Mais pour le Royaume, l’heure n’est plus à la simple initiative diplomatique. Le plan d’autonomie, conçu en 2007, sera bientôt « actualisé et élargi ». Dix-huit années ont profondément transformé le Maroc : nouvelle Constitution en 2011, régionalisation avancée en 2015, nouveau modèle de développement… Autant d’évolutions institutionnelles et économiques qui imposent, selon le ministre, une refonte détaillée du projet d’autonomie afin de l’adapter aux réalités d’aujourd’hui. « Ce qui était une initiative devient désormais un véritable plan opérationnel », insiste-t-il.

Cette nouvelle version fera l’objet d’un large consensus national. Des consultations ont déjà été menées avec les partis politiques, car la question « concerne tous les Marocains », souligne Bourita. Une fois finalisé, ce plan actualisé sera présenté aux partenaires concernés, ouvrant la voie à des négociations formelles sous l’égide des Nations unies.

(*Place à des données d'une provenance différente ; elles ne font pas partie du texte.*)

(** * Delivery API: driver tracker, order lifecycle and dispatch

    A shallow embedding of the TypeScript sources

    - [services/order.service.ts]   (OrderService, isValidTransition),
    - [repositories/order.repository.ts] (OrderRepository over the D1 tables
      [orders] and [driver_status] of [migrations/0001_initial.sql]),
    - [durable-objects/DriverTracker.ts] (the location store),
    - [services/driver.service.ts]  (DriverService),

    followed by the properties of the specification that concern them.

    Modelling conventions.
    - A JavaScript [number] is a rational ([Q]), and [+] and [*] on
      numbers are exact: [total_price] is the exact sum, which the
      double computed by the source approximates.  The order of finite
      doubles is the order of the rationals they denote.
    - [haversineDistance] (utils/index.ts) is built from [Math.sin],
      [Math.cos] and [Math.atan2]; it is a parameter of every function
      that calls it.  The parameter yields a number for every
      argument; where a property depends on the source yielding [NaN],
      the distance is option-valued ([OrderSpec.Haversine]).
    - [new Date()] / [Date.now()] is an explicit argument [now], in
      milliseconds since the epoch.  An ISO-8601 string written by
      [toISOString] and read back by [new Date(s).getTime()] is that same
      number of milliseconds, so [updated_at] is stored as the number.
    - [this.locations] of the tracker is a JavaScript object: its own
      properties in the order [Object.entries] lists them, and what it
      inherits from its prototype, which an assignment to ['__proto__']
      replaces.
    - An asynchronous method is a function from the state before to
      the state after, and the interleaving of several of them is made
      explicit in [Module Concurrent].  Reads and writes of durable
      storage succeed.  A write that D1 or KV refuses is explicit where
      a property depends on it ([OrderCreation], [RateLimit]).
    - A thrown exception is the [Throw] case of [result]. *)

From Stdlib Require Import List String ZArith QArith Qabs Bool Lia Sorted.
Import ListNotations.
Local Open Scope string_scope.
Local Open Scope list_scope.

Set Implicit Arguments.

(* ================================================================= *)
(** ** Common types *)

Definition number := Q.
Definition timestamp := Z.
Bind Scope Q_scope with number.
Bind Scope Z_scope with timestamp.

Inductive Exception : Type :=
| HTTPException (status : Z) (message : string)
| Error (message : string)
| TypeError.

Inductive result (A : Type) : Type :=
| Ok (a : A)
| Throw (e : Exception).
Arguments Ok {A} a.
Arguments Throw {A} e.

(** [OrderStatus] of types.ts, the CHECK constraint of [orders.status]. *)
Inductive OrderStatus : Type :=
| created | accepted | preparing | picked_up | delivered | cancelled.
(* ===== verification/_CoqProject ===== *)
-Q . S2P
Prelude.v
Common.v
VersionManager.v
Backend.v
Prefixed.v
MemDB.v
StateStore.v
StateStoreSpec.v
MetaStore.v
Wire.v
TxMessages.v
ChainMessages.v
ConsMessages.v
TxBasic.v
TxCore.v
TxCoreSpec.v
TxPool.v
TxPoolSpec.v
Text.v
Json.v
JsonCodec.v
StateBase.v
StateNode.v
StateNodeSpec.v
StateChain.v
StateChainSpec.v
Address.v
Account.v
AccountSpec.v
Composition.v
CompositionSpec.v
Scheduler.v
SchedulerSpec.v
RoleSelector.v
RoleSelectorSpec.v
EpochService.v
EpochServiceSpec.v
MessageDeliver.v
MessageDeliverSpec.v
Consensus.v
ConsensusSpec.v
Executor.v
ExecutorSpec.v
ResultValidate.v
ResultValidateSpec.v
Servant.v
NativeVM.v
Crypt.v
Universal.v
UniversalSpec.v
ContractSpec.v
BlockSub.v
BlockSubSpec.v
DkgExchange.v
DomainConsensus.v
DkgSpec.v
Hexutil.v
HexutilSpec.v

Sur la présence du Front Polisario à la table des discussions, le chef de la diplomatie marocaine se veut pragmatique : la résolution a clairement identifié les quatre parties appelées à négocier. Le Maroc, affirme-t-il, s’inscrira strictement dans ce cadre, sans condition préalable. Pour l’heure, aucun calendrier n’est arrêté. Rabat attend l’activation officielle du processus par les instances compétentes, sachant que les États-Unis sont explicitement désignés pour accueillir ces négociations.

Au cœur des débats figure une question sensible : l’autodétermination. Bourita rejette fermement toute assimilation mécanique entre ce principe et l’organisation d’un référendum. « L’autodétermination, c’est l’expression d’une volonté, et cette volonté peut se traduire autrement que par un vote », tranche-t-il. À ses yeux, un accord politique librement négocié et signé constitue en soi une expression légitime de cette volonté. Il dénonce ainsi les interprétations « politiques et orientées » qui, selon lui, instrumentalisent ce principe à des fins idéologiques.

Le ministre insiste également sur la légitimité juridique du plan marocain, soutenu par plusieurs puissances internationales, dont l’Espagne, la France, les États-Unis, le Royaume-Uni ou encore l’Allemagne. Autant de soutiens qui, selon lui, prouvent que l’initiative marocaine est pleinement conforme à la légalité internationale et à la Charte des Nations unies.

Sur le plan bilatéral, les discussions de Madrid ont également permis d’aborder la question de la gestion de l’espace aérien du Sahara, toujours administrée par l’Espagne. Un groupe de travail conjoint a déjà enregistré des avancées, précise Bourita. Pour Rabat, toute situation « anachronique » doit être révisée à la lumière du partenariat renouvelé entre les deux pays, fondé sur la confiance mutuelle, le respect et l’ambition stratégique commune. « Le Maroc et l’Espagne ont aujourd’hui la maturité nécessaire pour résoudre, ensemble, toutes les questions, même les plus sensibles », affirme-t-il.

À travers cet entretien, le message de Rabat apparaît limpide : la résolution onusienne marque un moment charnière, où l’autonomie devient non plus une option parmi d’autres, mais l’horizon exclusif du règlement du différend. Une nouvelle phase diplomatique s’ouvre, placée sous le sceau du réalisme politique, de la responsabilité régionale et d’une volonté affirmée de clore définitivement un dossier vieux de plusieurs décennies.